Is there perhaps a smarter numpy-way of solving my problem?
import numpy as np
import itertools
N_rows = 10
arr = np.random.random_integers(5, size=(N_rows,12))
x = np.array([0,-1,-1,0,1,1])
y = x[arr]
print(y)
score, best_sextuple = max((y[:,cols].sum(), cols)
for cols in itertools.combinations(range(12),6))
print('''\
score: {s}
sextuple: {c}
'''.format(s = score, c = best_sextuple))
yields, for example,
score: 6
sextuple: (0, 1, 5, 8, 10, 11)
Explanation:
First, let's generate a random example, with 12 columns and 10 rows:
N_rows = 10
arr = np.random.random_integers(5, size=(N_rows,12))
Now we can use numpy indexing to convert the numbers in arr 1,2,...,5 to the values -1,0,1 (according to your scoring system):
x = np.array([0,-1,-1,0,1,1])
y = x[arr]
Next, let's use itertools.combinations to generate all possible combinations of 6 columns:
for cols in itertools.combinations(range(12),6)
and
y[:,cols].sum()
then gives the score for cols, a choice of columns (sextuple).
Finally, use max to pick off the sextuple with the best score:
score, best_sextuple = max((y[:,cols].sum(), cols)
for cols in itertools.combinations(range(12),6))
import numpy
A = numpy.random.randint(1, 6, size=(1000, 12))
points = -1*(A == 1) + -1*(A == 2) + 1*(A == 4) + 1*(A == 5)
columnsums = numpy.sum(points, 0)
def best6(row):
return numpy.argsort(row)[-6:]
bestcolumns = best6(columnsums)
allbestcolumns = map(best6, points)
bestcolumns will now contain the best 6 columns in ascending order. By similar logic, allbestcolumns will contain the best six columns in each row.

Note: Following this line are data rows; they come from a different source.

Lemma getFromCache_after_saveToCache_witness :
  fst (@getFromCache sample_json (config false true) sample_url
         (snd (@saveToCache sample_json (config false true) sample_url cached_page
                 empty_world)))
  = Ok (match @JSON_parse sample_json cached_text with Ok v => v | Throw _ => JsNull end).
Proof.
  refine (proj1 (@getFromCache_after_saveToCache sample_json (config false true) sample_url
                   cached_page empty_world cached_text _ _ _)).
  - reflexivity.
  - vm_compute. reflexivity.
  - vm_compute. reflexivity.
Defined.


(** The sample run extracts the pages 1 to 10 of the twenty it discovers. *)
Example sample_run_extracts_ten :
  section_logs (snd sample_run)
  = run_started :: map (fun i => extraction_started ("Page " +:+ pretty i)) (seq 1 10).
Proof. vm_compute. reflexivity. Qed.

(** The record read back is the record saved. *)
Example sample_round_trip :
  @JSON_parse sample_json cached_text = Ok cached_page.
Proof. vm_compute. reflexivity. Qed.

Example cache_key_of_test_url :
  getCacheKey (config false true) "https://test.url"
  = ".cache/339c9297d9504d481b04c0f702f0989d_v1.json".
Proof. vm_compute. reflexivity. Qed.

Example md5_of_abc : md5_hex "abc" = "900150983cd24fb0d6963f7d28e17f72".
Proof. vm_compute. reflexivity. Qed.

Example encodeURIComponent_title :
  encodeURIComponent "Creating a scene (part 1)?" = "Creating%20a%20scene%20(part%201)%3F".
Proof. reflexivity. Qed.

(** * Further properties *)

(** ** The names of the cache files *)

Lemma length_app_string (a b : string) :
  String.length (a +:+ b) = String.length a + String.length b.
Proof.
  induction a as [|c a IH]; [reflexivity |].
  rewrite append_cons. simpl. rewrite IH. reflexivity.
Qed.

Lemma append_inj_length (a b x y : string) :
  String.length a = String.length b -> a +:+ x = b +:+ y -> a = b /\ x = y.
Proof.
  revert b. induction a as [|c a IH]; intros [|d b] Hlen Heq; try discriminate.
  - rewrite !append_nil_l in Heq. auto.
  - rewrite !append_cons in Heq. injection Heq as -> Heq.
    simpl in Hlen. destruct (IH b ltac:(lia) Heq) as [-> ->]. auto.
Qed.

Lemma append_inj_r (x y a : string) : x +:+ a = y +:+ a -> x = y.
Proof.
  intros Heq.
  assert (Hlen : String.length x = String.length y).
  { apply (f_equal String.length) in Heq. rewrite !length_app_string in Heq. lia. }
  apply (append_inj_length x y a a Hlen Heq).
Qed.
(* ================================================================== *)
(** * 4. config/qdrant.js and services/aiService.js                    *)
(* ================================================================== *)

Definition getQdrantClient : Prog bool :=
  g <- get ;; Ret (qdrantClient g).

Definition isQdrantConnected : Prog bool :=
  g <- get ;; Ret (isQdrantAvailable g).

(** [scheduleReconnect]: the timer armed before is cleared and a new one
    is armed.  Its callback, [initQdrant], runs thirty seconds later,
    outside the programs modelled here. *)
Definition scheduleReconnect : Prog unit := modify arm_reconnect.

(** [checkQdrantHealth]: [false] without a client; otherwise one
    [getCollections] round trip.  When it is answered the index is flagged
    available; when it is rejected and the index was flagged available, the
    flag is cleared and a reconnect is scheduled. *)
Definition checkQdrantHealth : Prog bool :=
  g <- get ;;
  if negb (qdrantClient g) then Ret false
  else
    try_catch
      (await QdrantGetCollections ;;
       g' <- get ;;
       (if negb (isQdrantAvailable g')
        then modify (set_isQdrantAvailable true)
        else Ret tt) ;;
       Ret true)
      (fun _ =>
         g' <- get ;;
         (if isQdrantAvailable g' then
            modify (set_isQdrantAvailable false) ;;
            scheduleReconnect
          else Ret tt) ;;
         Ret false).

Extending on unutbu's longer answer above, it's possible to generate the masked array of scores automatically. Since your scores for values are consistent every pass through the loop, so the scores for each value only need to be calculated once. Here's slightly inelegant way to do it on an example 6x10 array, before and after your scores are applied.
>>> import numpy
>>> values = numpy.random.randint(6, size=(6,10))
>>> values
array([[4, 5, 1, 2, 1, 4, 0, 1, 0, 4],
[2, 5, 2, 2, 3, 1, 3, 5, 3, 1],
[3, 3, 5, 4, 2, 1, 4, 0, 0, 1],
[2, 4, 0, 0, 4, 1, 4, 0, 1, 0],
[0, 4, 1, 2, 0, 3, 3, 5, 0, 1],
[2, 3, 3, 4, 0, 1, 1, 1, 3, 2]])
>>> b = values.copy()
>>> b[ b<3 ] = -1
>>> b[ b==3 ] = 0
>>> b[ b>3 ] = 1
>>> b
array([[ 1, 1, -1, -1, -1, 1, -1, -1, -1, 1],
[-1, 1, -1, -1, 0, -1, 0, 1, 0, -1],
[ 0, 0, 1, 1, -1, -1, 1, -1, -1, -1],
[-1, 1, -1, -1, 1, -1, 1, -1, -1, -1],
[-1, 1, -1, -1, -1, 0, 0, 1, -1, -1],
[-1, 0, 0, 1, -1, -1, -1, -1, 0, -1]])
Incidentally, this thread claims that creating the combinations directly within numpy will yield around 5x faster performance than itertools, though perhaps at the expense of some readability.